[Provided entries]

Definition en_mfa : dict := Group [
  ("pageTitle", Text "Two-factor authentication");
  ("intro", Text "Protect your account with a time-based one-time password (TOTP) from an authenticator app.");
  ("status", Text "Status");
  ("enabled", Text "Enabled");
  ("disabled", Text "Disabled");
  ("recoveryRemaining", Text "Recovery codes remaining");
  ("statusError", Text "Failed to load MFA status");
  ("enroll", Text "Set up two-factor authentication");
  ("enrollStart", Text "Start setup");
  ("password", Text "Current password");
  ("passwordHint", Text "Re-enter your password to change two-factor settings.");
  ("scanHint", Text "Scan this QR code with your authenticator app, or enter the secret manually.");
  ("secretLabel", Text "Secret key");
  ("confirmCodeLabel", Text "Authentication code");
  ("confirmHint", Text "Enter the 6-digit code from your app to finish setup.");
  ("confirm", Text "Confirm and enable");
  ("cancel", Text "Cancel");
  ("setupError", Text "Could not start setup (check your password).");
  ("confirmError", Text "Invalid code. Please try again.");
  ("recoveryTitle", Text "Recovery codes");
  ("recoveryIntro", Text "Save these one-time recovery codes somewhere safe. Each can be used once if you lose your authenticator.");
  ("recoveryWarning", Text "These codes are shown only once.");
  ("copyAll", Text "Copy all");
  ("copied", Text "Copied to clipboard");
  ("download", Text "Download");
  ("done", Text "Done");
  ("regenerate", Text "Regenerate recovery codes");
  ("regenerateError", Text "Could not regenerate recovery codes (check your password).");
  ("disable", Text "Disable two-factor authentication");
  ("disableConfirmTitle", Text "Disable two-factor authentication?");
  ("disableConfirmBody", Text "Your account will no longer require a second factor at login.");
  ("disableError", Text "Could not disable (check your password).");
  ("disabledNotice", Text "Two-factor authentication disabled.");
  ("policyTitle", Text "Organization MFA policy");
  ("policyIntro", Text "Require two-factor authentication across the organization.");
  ("policyOff", Text "Off");
  ("policyAll", Text "All users");
  ("policyPrivileged", Text "Privileged users");
  ("policyLoadError", Text "Failed to load the MFA policy");
  ("policySaveError", Text "Failed to update the MFA policy");
  ("policySaved", Text "MFA policy updated");
  ("usersTitle", Text "User MFA");
  ("colUser", Text "User");
  ("colEmail", Text "Email");
  ("colRole", Text "Role");
  ("superadmin", Text "Superadmin");
  ("member", Text "Member");
  ("reset", Text "Reset MFA");
  ("resetConfirmTitle", Text "Reset this user's MFA?");
  ("resetConfirmBody", Text "This clears their TOTP secret and recovery codes. They will need to re-enroll.");
  ("resetError", Text "Failed to reset the user's MFA");
  ("resetDone", Text "User MFA reset");
  ("usersLoadError", Text "Failed to load users");
  ("gateTitle", Text "Two-factor authentication required");
  ("gateIntro", Text "Your organization requires two-factor authentication. Set it up now to continue.");
  ("passkeys", Group [
    ("title", Text "Passkeys");
    ("intro", Text "Register a passkey or security key to sign in without a code.");
    ("add", Text "Add passkey");
    ("accountPassword", Text "Account password");
    ("name", Text "Name");
    ("namePlaceholder", Text "e.g. Work laptop");
    ("unnamed", Text "Passkey");
    ("colName", Text "Name");
    ("colCreated", Text "Created");
    ("remove", Text "Remove");
    ("removeConfirmTitle", Text "Remove this passkey?");
    ("removeConfirmBody", Text "This passkey will no longer be usable to sign in.");
    ("addedNotice", Text "Passkey added.");
    ("removedNotice", Text "Passkey removed.");
    ("addError", Text "Could not add the passkey. Please try again.");
    ("removeError", Text "Could not remove the passkey.");
    ("listError", Text "Failed to load passkeys");
    ("lastFactorError", Text "You can't remove your last second factor. Add another factor first.");
    ("notConfigured", Text "Passkeys are not configured for your organization.");
    ("notSupported", Text "This browser does not support passkeys.")]);
  ("trustedDeviceToggle", Group [
    ("label", Text "Remember-this-device");
    ("help", Text "Let users skip the second factor on devices they choose to trust.")]);
  ("trustedDevices", Group [
    ("title", Text "Trusted devices");
    ("intro", Text "Devices you've trusted can sign in without a second factor until they expire. Revoke any you no longer recognize.");
    ("colDevice", Text "Device");
    ("colIp", Text "IP address");
    ("colLastUsed", Text "Last used");
    ("colExpires", Text "Expires");
    ("revoke", Text "Revoke");
    ("revokeAll", Text "Revoke all");
    ("confirmTitle", Text "Revoke this device?");
    ("confirmBody", Text "This device will need a second factor again at the next sign-in.");
    ("revokeAllConfirmTitle", Text "Revoke all trusted devices?");
    ("revokeAllConfirmBody", Text "Every trusted device will need a second factor again at the next sign-in.");
    ("empty", Text "No trusted devices.");
    ("loadError", Text "Failed to load trusted devices.");
    ("revokeError", Text "Could not revoke the device.");
    ("unknownDevice", Text "Unknown device")])].

Definition en_groups : dict := Group [
  ("title", Text "Groups");
  ("description", Text "Define groups of users and the tenant access they receive.");
  ("superadminOnly", Text "Groups are managed by platform administrators.");
  ("name", Text "Name");
  ("namePlaceholder", Text "Group name");
  ("descriptionField", Text "Description");
  ("descriptionPlaceholder", Text "Optional description");
  ("members", Text "Members");
  ("membersPlaceholder", Text "Select users");
  ("noMembers", Text "No members yet.");
  ("grants", Text "Access grants");
  ("noGrants", Text "No grants yet.");
  ("addGrant", Text "Add grant");
  ("allTenants", Text "All tenants");
  ("tenant", Text "Tenant");
  ("tenantPlaceholder", Text "Select a tenant");
  ("role", Text "Role");
  ("roleTenantAdmin", Text "Tenant admin");
  ("roleOperator", Text "Operator");
  ("roleReadOnly", Text "Read only");
  ("allTenantsScope", Text "All tenants");
  ("create", Text "New group");
  ("createTitle", Text "Create group");
  ("save", Text "Save");
  ("delete", Text "Delete");
  ("deleteConfirm", Text "Delete this group? Its members lose the access it granted. This cannot be undone.");
  ("removeGrant", Text "Remove grant");
  ("empty", Text "No groups yet.");
  ("created", Text "Group created");
  ("updated", Text "Group updated");
  ("deleted", Text "Group deleted");
  ("membersSaved", Text "Members updated");
  ("grantAdded", Text "Grant added");
  ("grantRemoved", Text "Grant removed");
  ("saveFailed", Text "Could not save the group");
  ("loadError", Text "Failed to load groups")].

[/Provided entries]

**What you are asked to do**: The records above must be written out again exactly.

**Exercise output**:
Definition en_mfa : dict := Group [
  ("pageTitle", Text "Two-factor authentication");
  ("intro", Text "Protect your account with a time-based one-time password (TOTP) from an authenticator app.");
  ("status", Text "Status");
  ("enabled", Text "Enabled");
  ("disabled", Text "Disabled");
  ("recoveryRemaining", Text "Recovery codes remaining");
  ("statusError", Text "Failed to load MFA status");
  ("enroll", Text "Set up two-factor authentication");
  ("enrollStart", Text "Start setup");
  ("password", Text "Current password");
  ("passwordHint", Text "Re-enter your password to change two-factor settings.");
  ("scanHint", Text "Scan this QR code with your authenticator app, or enter the secret manually.");
  ("secretLabel", Text "Secret key");
  ("confirmCodeLabel", Text "Authentication code");
  ("confirmHint", Text "Enter the 6-digit code from your app to finish setup.");
  ("confirm", Text "Confirm and enable");
  ("cancel", Text "Cancel");
  ("setupError", Text "Could not start setup (check your password).");
  ("confirmError", Text "Invalid code. Please try again.");
  ("recoveryTitle", Text "Recovery codes");
  ("recoveryIntro", Text "Save these one-time recovery codes somewhere safe. Each can be used once if you lose your authenticator.");
  ("recoveryWarning", Text "These codes are shown only once.");
  ("copyAll", Text "Copy all");
  ("copied", Text "Copied to clipboard");
  ("download", Text "Download");
  ("done", Text "Done");
  ("regenerate", Text "Regenerate recovery codes");
  ("regenerateError", Text "Could not regenerate recovery codes (check your password).");
  ("disable", Text "Disable two-factor authentication");
  ("disableConfirmTitle", Text "Disable two-factor authentication?");
  ("disableConfirmBody", Text "Your account will no longer require a second factor at login.");
  ("disableError", Text "Could not disable (check your password).");
  ("disabledNotice", Text "Two-factor authentication disabled.");
  ("policyTitle", Text "Organization MFA policy");
  ("policyIntro", Text "Require two-factor authentication across the organization.");
  ("policyOff", Text "Off");
  ("policyAll", Text "All users");
  ("policyPrivileged", Text "Privileged users");
  ("policyLoadError", Text "Failed to load the MFA policy");
  ("policySaveError", Text "Failed to update the MFA policy");
  ("policySaved", Text "MFA policy updated");
  ("usersTitle", Text "User MFA");
  ("colUser", Text "User");
  ("colEmail", Text "Email");
  ("colRole", Text "Role");
  ("superadmin", Text "Superadmin");
  ("member", Text "Member");
  ("reset", Text "Reset MFA");
  ("resetConfirmTitle", Text "Reset this user's MFA?");
  ("resetConfirmBody", Text "This clears their TOTP secret and recovery codes. They will need to re-enroll.");
  ("resetError", Text "Failed to reset the user's MFA");
  ("resetDone", Text "User MFA reset");
  ("usersLoadError", Text "Failed to load users");
  ("gateTitle", Text "Two-factor authentication required");
  ("gateIntro", Text "Your organization requires two-factor authentication. Set it up now to continue.");
  ("passkeys", Group [
    ("title", Text "Passkeys");
    ("intro", Text "Register a passkey or security key to sign in without a code.");
    ("add", Text "Add passkey");
    ("accountPassword", Text "Account password");
    ("name", Text "Name");
    ("namePlaceholder", Text "e.g. Work laptop");
    ("unnamed", Text "Passkey");
    ("colName", Text "Name");
    ("colCreated", Text "Created");
    ("remove", Text "Remove");
    ("removeConfirmTitle", Text "Remove this passkey?");
    ("removeConfirmBody", Text "This passkey will no longer be usable to sign in.");
    ("addedNotice", Text "Passkey added.");
    ("removedNotice", Text "Passkey removed.");
    ("addError", Text "Could not add the passkey. Please try again.");
    ("removeError", Text "Could not remove the passkey.");
    ("listError", Text "Failed to load passkeys");
    ("lastFactorError", Text "You can't remove your last second factor. Add another factor first.");
    ("notConfigured", Text "Passkeys are not configured for your organization.");
    ("notSupported", Text "This browser does not support passkeys.")]);
  ("trustedDeviceToggle", Group [
    ("label", Text "Remember-this-device");
    ("help", Text "Let users skip the second factor on devices they choose to trust.")]);
  ("trustedDevices", Group [
    ("title", Text "Trusted devices");
    ("intro", Text "Devices you've trusted can sign in without a second factor until they expire. Revoke any you no longer recognize.");
    ("colDevice", Text "Device");
    ("colIp", Text "IP address");
    ("colLastUsed", Text "Last used");
    ("colExpires", Text "Expires");
    ("revoke", Text "Revoke");
    ("revokeAll", Text "Revoke all");
    ("confirmTitle", Text "Revoke this device?");
    ("confirmBody", Text "This device will need a second factor again at the next sign-in.");
    ("revokeAllConfirmTitle", Text "Revoke all trusted devices?");
    ("revokeAllConfirmBody", Text "Every trusted device will need a second factor again at the next sign-in.");
    ("empty", Text "No trusted devices.");
    ("loadError", Text "Failed to load trusted devices.");
    ("revokeError", Text "Could not revoke the device.");
    ("unknownDevice", Text "Unknown device")])].

Definition en_groups : dict := Group [
  ("title", Text "Groups");
  ("description", Text "Define groups of users and the tenant access they receive.");
  ("superadminOnly", Text "Groups are managed by platform administrators.");
  ("name", Text "Name");
  ("namePlaceholder", Text "Group name");
  ("descriptionField", Text "Description");
  ("descriptionPlaceholder", Text "Optional description");
  ("members", Text "Members");
  ("membersPlaceholder", Text "Select users");
  ("noMembers", Text "No members yet.");
  ("grants", Text "Access grants");
  ("noGrants", Text "No grants yet.");
  ("addGrant", Text "Add grant");
  ("allTenants", Text "All tenants");
  ("tenant", Text "Tenant");
  ("tenantPlaceholder", Text "Select a tenant");
  ("role", Text "Role");
  ("roleTenantAdmin", Text "Tenant admin");
  ("roleOperator", Text "Operator");
  ("roleReadOnly", Text "Read only");
  ("allTenantsScope", Text "All tenants");
  ("create", Text "New group");
  ("createTitle", Text "Create group");
  ("save", Text "Save");
  ("delete", Text "Delete");
  ("deleteConfirm", Text "Delete this group? Its members lose the access it granted. This cannot be undone.");
  ("removeGrant", Text "Remove grant");
  ("empty", Text "No groups yet.");
  ("created", Text "Group created");
  ("updated", Text "Group updated");
  ("deleted", Text "Group deleted");
  ("membersSaved", Text "Members updated");
  ("grantAdded", Text "Grant added");
  ("grantRemoved", Text "Grant removed");
  ("saveFailed", Text "Could not save the group");
  ("loadError", Text "Failed to load groups")].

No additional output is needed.